The United Nations Children’s Fund – UNICEF – says August has been its busiest month for emergency airlifts in the past 10 years. The U.N. agency has been sending needed supplies on airplanes to humanitarian crises in not one, but several areas. Shanelle Hall is director of UNICEF’s Fund Supply Division. Her office is in Copenhagen, Denmark.
“For us, there’s been massive need and that’s required a massive response. Many of them have come together at the same time, hitting us in this month of August.”
The airlifts have brought food, medicines and other supplies to eight countries and one territory.
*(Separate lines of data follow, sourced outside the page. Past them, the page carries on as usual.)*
(** * Mood tracker front end: a shallow embedding of its four pages

    The repository is the React client of a mood-tracking application:
    [Dashboard] (src/unnamed/part_000), [Statistics] (src/unnamed/part_001),
    [History] (src/frontend/src/pages/History.jsx) and [AddMood]
    (src/frontend/src/pages/AddMood.jsx), all talking to one REST API
    rooted at [API] (src/frontend/src/App.js).

    Every page is a function component: a record of [useState] cells and a
    few [async] handlers.  A handler is embedded as a computation in a small
    monad that threads the component state, logs what the handler does to
    the outside (toasts, console output, downloads, navigation), can throw,
    and can suspend at an [await]: the promise it waits for and the rest of
    the function are kept in the result, so that whatever happens between
    the request and its settlement is visible to the model. *)

From Stdlib Require Import List String Ascii ZArith Lia Bool DecimalString Permutation.
Import ListNotations.

Local Open Scope string_scope.
Local Open Scope list_scope.
Local Open Scope Z_scope.

(** Template literals concatenate strings. *)
Infix "^^" := String.append (at level 35, right associativity).

(** ** The Mood Entry, as the client reads it *)

(** A [Date] object's time value: milliseconds since the epoch, or [None]
    for an Invalid Date (the time value NaN). *)
Definition TimeValue := option Z.

(** The fields the pages read from an entry of [GET /api/moods].  The
    [timestamp] field is only ever used through [new Date(mood.timestamp)],
    so it is kept as the time value that constructor yields. *)
Record Mood := {
  id : string;
  mood : string;
  note : string;
  detection_method : string;
  timestamp : TimeValue
}.

(** [{ mood_counts: { mood: count } }]; the object is kept as the list of
    its own properties in the order [Object.entries] enumerates them. *)
Record Stats := { mood_counts : list (string * Z) }.

(** [{ emotion, confidence }] of [POST /api/moods/detect]; the confidence is
    a percentage, kept in tenths as [toFixed(1)] prints it. *)
Record Detection := { emotion : string; confidence : Z }.

(** ** The host: build-time configuration and the [Date] built-ins *)

Class Host := {
  (** [process.env.REACT_APP_BACKEND_URL] *)
  BACKEND_URL : string;
  (** [new Date(t).toISOString()] for a valid time value [t] *)
  toISOString : Z -> string;
  (** [new Date(t).toLocaleDateString('en-US',
        { year: 'numeric', month: 'long', day: 'numeric' })],
      in the time zone of the browser *)
  toLocaleDateString : TimeValue -> string
}.

(** [export const API = `${BACKEND_URL}/api`] *)
Definition API `{Host} : string := BACKEND_URL ^^ "/api".
Arguments API : simpl never.

(** ** What a handler does to the outside *)

(** The body of a POST. *)
Inductive Body :=
| MoodBody (b_mood b_note b_detection_method : string)
    (* { mood, note, detection_method } *)
| FormData (field : string) (blob : string) (filename : string)
    (* formData.append(field, blob, filename) *).

(** The promises the pages await. *)
Inductive Request :=
| axios_get (url : string)
| axios_post (url : string) (body : Body)
| axios_delete (url : string)
| fetch (src : string)           (* fetch(imageSrc) *)
| response_blob (resp : string)  (* response.blob() *).

(** The shape of the value a promise resolves to, and the data of that
    shape. *)
Inductive Wire := WNone | WMoods | WStats | WDetection | WResponse | WBlob.
Lemma page_cases (number_input : Z -> Z) (raw_length : Z) :
  (forall length, In length CUT_LENGTHS -> 0 <= number_input length) ->
  (main_page number_input raw_length = Ok PleaseSelect /\
   forall length, In length CUT_LENGTHS -> number_input length = 0) \/
  (main_page number_input raw_length = Ok NoValidCombinations /\
   (exists length, In length CUT_LENGTHS /\ 0 < number_input length) /\
   forall length, In length CUT_LENGTHS -> 0 < number_input length ->
                  raw_length < length) \/
  (exists best rest,
      main_page number_input raw_length = Ok (Table (best :: rest) best) /\
      find_all_cuts raw_length (read_quantities number_input)
      = Ok (best :: rest) /\
      exists length, In length CUT_LENGTHS /\ 0 < number_input length /\
                     length <= raw_length).
Proof.
  intros Hni.
  pose proof (read_quantities_length_quantity number_input Hni) as Hlq.
  pose proof (empty_result_iff raw_length _ Hlq) as Hempty.
  pose proof (any_positive_available (read_quantities number_input)) as Hany.
  assert (Hav : available_lengths_of (read_quantities number_input)
                = filter (fun k => number_input k >? 0) CUT_LENGTHS).
  { rewrite read_quantities_grid. apply available_lengths_map. }
  rewrite Hav in Hempty, Hany. unfold main_page.
  destruct (any_positive (read_quantities number_input)) eqn:Eany.
  - right.
    assert (Hsome : exists length,
               In length CUT_LENGTHS /\ 0 < number_input length).
    { destruct (filter (fun k => number_input k >? 0) CUT_LENGTHS)
        as [|k l] eqn:Ef; [exfalso; apply (proj1 Hany); reflexivity|].
      assert (Hk : In k (filter (fun k => number_input k >? 0) CUT_LENGTHS)).
      { rewrite Ef. left. reflexivity. }
      apply filter_In in Hk. exists k. split; [tauto | lia]. }
    destruct (returns_for_positive_lengths raw_length
                (read_quantities number_input) (proj1 (proj2 Hlq)))
      as [results [E _]].
    rewrite E. simpl bind. destruct results as [|best rest].
    + left. split; [reflexivity|]. split; [exact Hsome|].
      intros k Hk Hpos. apply (proj1 Hempty E). apply filter_In.
      split; [exact Hk | lia].
    + right. exists best, rest. split; [reflexivity|]. split; [reflexivity|].
      destruct (filter (fun k => number_input k >? 0) CUT_LENGTHS)
        as [|k0 l0] eqn:Ef.
      { exfalso. apply (proj1 Hany); reflexivity. }
      clear Hsome.
      assert (Hex : ~ forall k,
                 In k (filter (fun k => number_input k >? 0) CUT_LENGTHS) ->
                 raw_length < k).
      { rewrite Ef. intros H. apply (proj2 Hempty) in H. congruence. }
      assert (Hfind : exists k,
                 In k (filter (fun k => number_input k >? 0) CUT_LENGTHS) /\
                 k <= raw_length).
      { clear Ef. induction (filter (fun k => number_input k >? 0)
                                    CUT_LENGTHS) as [|k l IH].
        - exfalso. apply Hex. intros k [].
        - destruct (Z_lt_le_dec raw_length k) as [L|L].
          + destruct IH as [k' [Hk' Hle]].
            { intros H. apply Hex. intros x [<-|Hx]; [exact L | apply H, Hx]. }
            exists k'. split; [right; exact Hk' | exact Hle].
          + exists k. split; [left; reflexivity | exact L]. }
      rewrite <- Ef in *. destruct Hfind as [k [Hk Hle]].
      apply filter_In in Hk. exists k. split; [tauto|]. split; [lia | exact Hle].
  - left. split; [reflexivity|].
    intros k Hk. specialize (Hni k Hk).
    destruct (Z.eq_dec (number_input k) 0) as [E0|Hne]; [exact E0|].
    exfalso.
    assert (Habs : false = true).
    { apply Hany. intros Hnil.
      assert (Hin : In k (filter (fun k => number_input k >? 0) CUT_LENGTHS)).
      { apply filter_In. split; [exact Hk | lia]. }
      rewrite Hnil in Hin. destruct Hin. }
    discriminate.
Qed.

(** X12. With non-negative quantity inputs [main] never fails, for any raw
    length, and what it shows is decided as follows: the hint to select
    lengths exactly when every quantity is 0; the warning that no valid
    combination was found exactly when some length is selected and every
    selected length is longer than the raw length; the table exactly when
    some selected length fits, and then the rows are the result of
    [find_all_cuts] on the grid's quantities and the recommended entry is
    its first row. *)
Theorem main_page_outcome (number_input : Z -> Z) (raw_length : Z) :
  (forall length, In length CUT_LENGTHS -> 0 <= number_input length) ->
  exists p,
    main_page number_input raw_length = Ok p /\
    (p = PleaseSelect <->
     forall length, In length CUT_LENGTHS -> number_input length = 0) /\
    (p = NoValidCombinations <->
     (exists length, In length CUT_LENGTHS /\ 0 < number_input length) /\
     forall length, In length CUT_LENGTHS -> 0 < number_input length ->
                    raw_length < length) /\
    ((exists rows best, p = Table rows best) <->
     exists length, In length CUT_LENGTHS /\ 0 < number_input length /\
                    length <= raw_length) /\
    (forall rows best, p = Table rows best ->
       find_all_cuts raw_length (read_quantities number_input) = Ok rows /\
       hd_error rows = Some best).
Proof.
  intros Hni.
  destruct (page_cases number_input raw_length Hni)
    as [[E Hzero]|[[E [[l0 [Hl0 Hp0]] Hbig]]|[best [rest [E [Ef Hfit]]]]]].
  - exists PleaseSelect. split; [exact E|].
    split; [tauto|]. split; [|split].
    + split; [discriminate|]. intros [[l [Hl Hp]] _].
      rewrite (Hzero l Hl) in Hp. lia.
    + split; [intros [rows [b H]]; discriminate|].
      intros [l [Hl [Hp _]]]. rewrite (Hzero l Hl) in Hp. lia.
    + intros rows b H. discriminate.
  - exists NoValidCombinations. split; [exact E|]. split; [|split; [|split]].
    + split; [discriminate|]. intros Hzero. rewrite (Hzero l0 Hl0) in Hp0. lia.
    + split; [intros _; split; [exists l0; tauto | exact Hbig] | reflexivity].
    + split; [intros [rows [b H]]; discriminate|].
      intros [l [Hl [Hp Hle]]]. specialize (Hbig l Hl Hp). lia.
    + intros rows b H. discriminate.
  - destruct Hfit as [l [Hl [Hp Hle]]].
    exists (Table (best :: rest) best). split; [exact E|].
    split; [|split; [|split]].
    + split; [discriminate|]. intros Hzero. rewrite (Hzero l Hl) in Hp. lia.
    + split; [discriminate|]. intros [_ Hbig]. specialize (Hbig l Hl Hp). lia.
    + split; [intros _; exists l; tauto | intros _; eauto].
    + intros rows b H. injection H as <- <-. split; [exact Ef | reflexivity].
Qed.

Lemma main_page_outcome_witness :
  exists p,
    main_page (fun length => length / 3000) 6000 = Ok p /\
    (p = PleaseSelect <->
     forall length, In length CUT_LENGTHS -> length / 3000 = 0) /\
    (p = NoValidCombinations <->
     (exists length, In length CUT_LENGTHS /\ 0 < length / 3000) /\
     forall length, In length CUT_LENGTHS -> 0 < length / 3000 ->
                    6000 < length) /\
    ((exists rows best, p = Table rows best) <->
     exists length, In length CUT_LENGTHS /\ 0 < length / 3000 /\
                    length <= 6000) /\
    (forall rows best, p = Table rows best ->
       find_all_cuts 6000 (read_quantities (fun length => length / 3000))
       = Ok rows /\
       hd_error rows = Some best).
Proof.
  apply (main_page_outcome (fun length => length / 3000) 6000).
  intros k Hk. pose proof (CUT_LENGTHS_lower k Hk).
  apply Z.div_pos; lia.
Defined.

Lemma read_back (m : dict) :
  NoDup (keys m) -> keys m = CUT_LENGTHS ->
  read_quantities (after_suggest m) = m.
Proof.
  intros Hnd Hkeys. rewrite read_quantities_grid, <- Hkeys.
  symmetry. apply dict_ext; [exact Hnd|].
  intros k Hk. unfold after_suggest.
  destruct (dict_get_key m k Hk) as [v ->]. reflexivity.
Qed.


(** X13. The suggest button and the grid fit together: the mapping
    [suggest_optimal_quantities] returns, stored under the input keys and
    read back by the grid loops, is the same mapping; for a raw length
    below 1030, or from [24000 * 2^1075] on, the suggestion is all-zero and
    the page still asks to select lengths; for every raw length in between,
    which covers the page's own input range from 1030 to 10000, it shows a
    table whose recommended entry has the total length of the
    suggestion. *)
Theorem suggest_button_round_trip (raw_length : Z) :
  exists m,
    suggest_optimal_quantities raw_length = Ok m /\
    read_quantities (after_suggest m) = m /\
    (raw_length < 1030 \/ 24000 * 2 ^ 1075 <= raw_length ->
     main_page (after_suggest m) raw_length = Ok PleaseSelect) /\
    (1030 <= raw_length < 24000 * 2 ^ 1075 ->
     exists best rest,
       main_page (after_suggest m) raw_length
       = Ok (Table (best :: rest) best) /\
       total_length best = weighted_total m).
Proof.
  fold underflow_from.
  destruct (suggest_total raw_length) as [w [E [Hincl [Hw _]]]].
  exists (quantities_of w). split; [exact E|].
  assert (Hread : read_quantities (after_suggest (quantities_of w))
                  = quantities_of w).
  { apply read_back; [|apply keys_quantities_of].
    rewrite keys_quantities_of. apply CUT_LENGTHS_nodup. }
  split; [exact Hread|]. unfold main_page. rewrite Hread. split.
  - intros L. destruct Hw as [[-> _]|[_ [_ Hmid]]]; [reflexivity | lia].
  - intros L. destruct Hw as [[_ L']|[Hc [Hfit _]]]; [lia|].
    assert (Hne : w <> []).
    { intros ->. pose proof (candidates_total [] Hc) as H.
      rewrite sum_nil in H. lia. }
    destruct (suggestion_is_best_cut raw_length w Hne Hincl Hfit)
      as [best [rest [Ef [Ht _]]]].
    exists best, rest.
    destruct (any_positive (quantities_of w)) eqn:Eany.
    + rewrite Ef. simpl bind. split; [reflexivity|].
      rewrite weighted_total_quantities_of by exact Hincl. exact Ht.
    + exfalso.
      assert (Hav : available_lengths_of (quantities_of w) = []).
      { destruct (available_lengths_of (quantities_of w)) eqn:Ea;
          [reflexivity|].
        assert (H : any_positive (quantities_of w) = true).
        { apply any_positive_available. rewrite Ea. discriminate. }
        congruence. }
      unfold find_all_cuts in Ef. rewrite Hav in Ef. discriminate.
Qed.
(** The message of the example scenario, its fields as it writes them. *)
Definition hello_with (recipient : Recipient.t) : Message.t :=
  {| Message.subject := Some (js "Hello");
     Message.senderName := None;
     Message.senderEmail := Some (js "a@x.com");
     Message.recipients := Some [Some recipient];
     Message.bodyContent := Some (js "Hi");
     Message.bodyContentHTML := None;
     Message.attachments := Some [];
     Message.messageDeliveryTime := None;
     Message.timestamp := None;
     Message.fileName := None;
     Message._fileType := None;
     Message._rawBuffer := None |}.

(** The recipient object of the scenario as the specification writes it:
    its role is stored under the property [role], which the exporter does
    not read. *)
Definition recipient_with_role : Recipient.t :=
  {| Recipient.recipType := None;
     Recipient.smtpAddress := None;
     Recipient.email := None;
     Recipient.address := Some (js "b@y.com");
     Recipient.name := None;
     Recipient.others := [("role"%string, js "to")] |}.

(** The same recipient with its role under [recipType], the property the
    exporter filters on. *)
Definition recipient_with_recipType : Recipient.t :=
  {| Recipient.recipType := Some (js "to");
     Recipient.smtpAddress := None;
     Recipient.email := None;
     Recipient.address := Some (js "b@y.com");
     Recipient.name := None;
     Recipient.others := [] |}.

Definition content_type_text_plain : jsstring :=
  js "Content-Type: text/plain; charset=" ++ [DQUOTE] ++ js "utf-8" ++ [DQUOTE].

(** A message with a plain-text and an HTML body, both in need of line
    ending normalization. *)
Definition both_bodies : Message.t :=
  {| Message.subject := Some (js "Both");
     Message.senderName := Some (js "Ann");
     Message.senderEmail := Some (js "a@x.com");
     Message.recipients := Some [Some recipient_with_recipType];
     Message.bodyContent := Some (js "Hi" ++ [LF] ++ js "there");
     Message.bodyContentHTML := Some (js "<b>Hi</b>" ++ [CR] ++ js "there");
     Message.attachments := Some [];
     Message.messageDeliveryTime := Some (DateString (js "2024-01-01"));
     Message.timestamp := None;
     Message.fileName := Some (js "both.msg");
     Message._fileType := Some (js "msg");
     Message._rawBuffer := None |}.
(** Three accepted candidates, with their assembled texts. *)
Definition candidates : list (dict * string) :=
  [(memo, memo_text);
   (tagged, "Title: Shopping | Tags: work, ideas");
   (third, "Title: Ideas | Content: a plan")].

(** A provider that answers every call, and a store that confirms every
    write. *)
Definition healthy : environment := {|
  fetch_notes := Returns [memo; tagged; third];
  count_pending := Returns (Some 3%Z);
  embed_one := fun _ _ _ => Returns (Some unit_vector);
  embed_batch := fun _ texts =>
    Returns (Some (map (fun _ => unit_vector) texts));
  store_update := fun _ _ _ => Returns true
|}.

(** A vector of two components, where one is expected. *)
Definition wide_vector : vector := [1%float; 2%float].

(** A provider that answers with vectors of the wrong length. *)
Definition odd : environment := {|
  fetch_notes := Returns [memo; tagged; third];
  count_pending := Returns (Some 3%Z);
  embed_one := fun _ _ _ => Returns (Some wide_vector);
  embed_batch := fun _ texts =>
    Returns (Some (map (fun _ => wide_vector) texts));
  store_update := fun _ _ _ => Returns true
|}.

(** A row without any text. *)
Definition blank : dict := [("id", JInt 10); ("title", JStr "   ")].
“Central African Republic, Palestine, Liberia, Iraq, South Sudan and Syria, including the neighboring countries where Syrian kids are, so Lebanon and Jordan, as well.”
Ms. Hall says airlifts are much more costly to operate than transporting supplies by truck.
“Usually we resort to airlifting cargo really on the onset of an increase in need. So we call it our rapid response. When the need to so acute that we need to rapidly get supplies in – when supplies that may be already in-country or were pre-positioned are starting to be exhausted.
As of August 25th, UNICEF had carried out 36 emergency airlifts, carrying over 1,200 metric tons. Some of the supplies going to Syria and Iraq are designed to help children deal with the effects of conflict.
”We’re shipping what we call early childhood development kits and recreation kits to give to kids to start, if you will, their psycho-social care. They’re displaced. They’re in camps or other places where they’re settling and they still have some way of expressing themselves through play or through sport.”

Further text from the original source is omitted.